The day after detonating the pagers, the Mossad blew up the walkie-talkies, most of which were still in storage because Hezbollah leaders had not yet mobilized fighters for a battle against Israel.
In all, dozens of people were killed by the pager and walkie-talkie explosions, including several children, and thousands were wounded. Most of the casualties were Hezbollah operatives, sowing chaos among the top ranks of the group.
Days after, on Sept. 20, Israeli jets struck a building in Beirut where commanders of Hezbollah’s elite Radwan Force were meeting in a bunker, killing several of them along with Ibrahim Aqeel, the head of Hezbollah’s military operations.
On Sept. 23, the Israeli Air Force conducted a major campaign, hitting more than 2,000 targets aimed at Hezbollah’s stores of medium and long-range missiles.
The most consequential decision remained: whether or not to kill Mr. Nasrallah.
As senior Israeli officials debated, intelligence agencies received new information that Mr. Nasrallah planned to move to a different bunker, one that would be far more difficult to hit, according to two Israeli defense officials and a Western official.
On Sept. 26, with Mr. Netanyahu set to fly to New York for a meeting of the United Nations General Assembly, the prime minister gathered with his top political, intelligence and military advisers to discuss approving the assassination. They also had to decide whether to tell the Americans in advance.
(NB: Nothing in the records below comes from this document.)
(* ===== verification/Loops.v ===== *)
(** The periodic components: one machine for every [Start] that waits on its context and a
    ticker.

    The renew loop and readiness probe ([internal/seedclient/loops.go]), the cache refresh
    ([internal/seedclient/cache.go]), the index flusher ([internal/watch/persist.go]), the
    reaper ([internal/store/gcloop.go]), the anti-entropy loop
    ([internal/membership/syncer.go]) and the check loops
    ([internal/healthcheck/monitor.go]) share one shape: an optional first run of the body,
    a ticker, and a [select] between the end of the context and a tick.  The ticker is that
    of [FakeClock], on a clock other components use too; what a body does is the operation
    of its own component. *)

From Stdlib Require Import ZArith Lia Sorting.Sorted.
From stdpp Require Import base gmap list strings relations sorting.
From S2P Require Import Prelude GoStrings Model Health Store StoreSteps StoreInv StoreSpec StoreLookup StoreOps.
From S2P Require Import Watch Cred Server SeedClient Proxy Consul Monitor FakeClock Config Bootstrap CredFiles Root Observability Heartbeat.

#[local] Open Scope Z_scope.

(** ** The loops *)

(** A [Start]: waiting for the end of its context only, or a ticker loop, with a run of the
    body before the ticker or not. *)
Inductive LoopSpec := IdleLoop | TickLoop (first : bool) (interval : Z).

Definition RenewLoop_Start (interval : Z) : LoopSpec := TickLoop false interval.

Definition ReadinessProbe_Start (interval : Z) : LoopSpec := TickLoop true interval.

Definition RefreshLoop_Start (interval : Z) : LoopSpec := TickLoop false interval.

Definition Flusher_Start (dataDir : string) (interval : Z) : LoopSpec :=
  if bool_decide (dataDir = ""%string) then IdleLoop
  else TickLoop false (if interval <=? 0 then 10 * second else interval).

Definition GCLoop_Start (interval : Z) : LoopSpec := TickLoop false (NewGCLoop interval).

(** The first run is the join snapshot. *)
Definition Syncer_loop (interval : Z) : LoopSpec :=
  TickLoop true (if interval <=? 0 then 30 * second else interval).

Definition Monitor_loop (defs : list CheckDefinition) : LoopSpec := TickLoop false (minInterval defs).

Definition Deregistrar_Start : LoopSpec := IdleLoop.

Definition Monitor_Start : LoopSpec := IdleLoop.

Definition Pool_Start : LoopSpec := IdleLoop.

(** The loop of a component of a built node. *)
Definition loop_of (c : Comp) : option LoopSpec :=
  match c with
  | GCLoop i => Some (GCLoop_Start i)
  | MembershipSyncer _ _ i => Some (Syncer_loop i)
  | ReadinessProbe _ _ i => Some (ReadinessProbe_Start i)
  | RenewLoop i => Some (RenewLoop_Start i)
  | RefreshLoop i => Some (RefreshLoop_Start i)
  | IndexFlusher dir i => Some (Flusher_Start dir i)
  | Deregistrar _ _ => Some Deregistrar_Start
  | CheckMonitor _ => Some Monitor_Start
  | FederationPool _ => Some Pool_Start
  | _ => None
  end.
Mr. Netanyahu and other top advisers opposed notifying the Biden administration. They believed that U.S. officials would push back against the strike, but that regardless, the United States would come to Israel’s defense in case Iran retaliated.
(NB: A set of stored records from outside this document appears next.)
Lemma put_service_typed nid id svc m : typed_memory m → typed_record svc → typed_memory (put_service nid id svc m).
Proof.
  intros Hm Hs. eapply typed_sub; [done|done|apply Hm|]. intros nid' id' svc'. unfold lookup_service.
  rewrite put_service_nodes. destruct (nodes m !! nid') as [n|]; [|done]. simpl. case_decide; [|auto]. simpl.
  rewrite lookup_insert. case_decide; [intros [= <-]|]; auto.
Qed.

Lemma next_typed m idx m' : typed_memory m → next m = (idx, m') → is_u64 idx ∧ typed_memory m'.
Proof.
  intros Hm [= <- <-]. split; [apply u64_range|]. eapply typed_same_nodes; [done|done|apply u64_range|done].
Qed.

Lemma indexName_typed nid d m : typed_memory m → typed_memory (indexName nid d m).
Proof. intros Hm. eapply typed_same_nodes; [done|done|apply Hm|done]. Qed.

Lemma unindexName_typed nid nm id m : typed_memory m → typed_memory (unindexName nid nm id m).
Proof.
  intros Hm. eapply typed_same_nodes; [done|by autorewrite with store|autorewrite with store; apply Hm|].
  by autorewrite with store.
Qed.

Lemma drop_empty_typed nid m : typed_memory m → typed_memory (drop_empty nid m).
Proof.
  intros Hm. eapply typed_sub; [done|by autorewrite with store|autorewrite with store; apply Hm|].
  intros nid' id svc. rewrite lookup_drop_empty. auto.
Qed.

Lemma del_service_typed nid id m : typed_memory m → typed_memory (del_service nid id m).
Proof.
  intros Hm. eapply typed_sub; [done|done|apply Hm|]. intros nid' id' svc'. unfold lookup_service.
  rewrite del_service_nodes. destruct (nodes m !! nid') as [n|]; [|done]. simpl. case_decide; [|auto]. simpl.
  rewrite lookup_delete. case_decide; [done|auto].
Qed.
They agreed to keep the Americans in the dark.
Mr. Netanyahu approved the assassination the next day, after he landed in New York and only hours before standing at the podium at the United Nations.
In his speech, he spoke about the grip that Hezbollah had over Lebanon. “Don’t let Nasrallah drag Lebanon into the abyss,” he told the presidents and prime ministers gathered.
Soon after, the Israeli F-15 jets above Beirut dropped thousands of pounds of explosives.
Adam Goldman contributed reporting from Washington.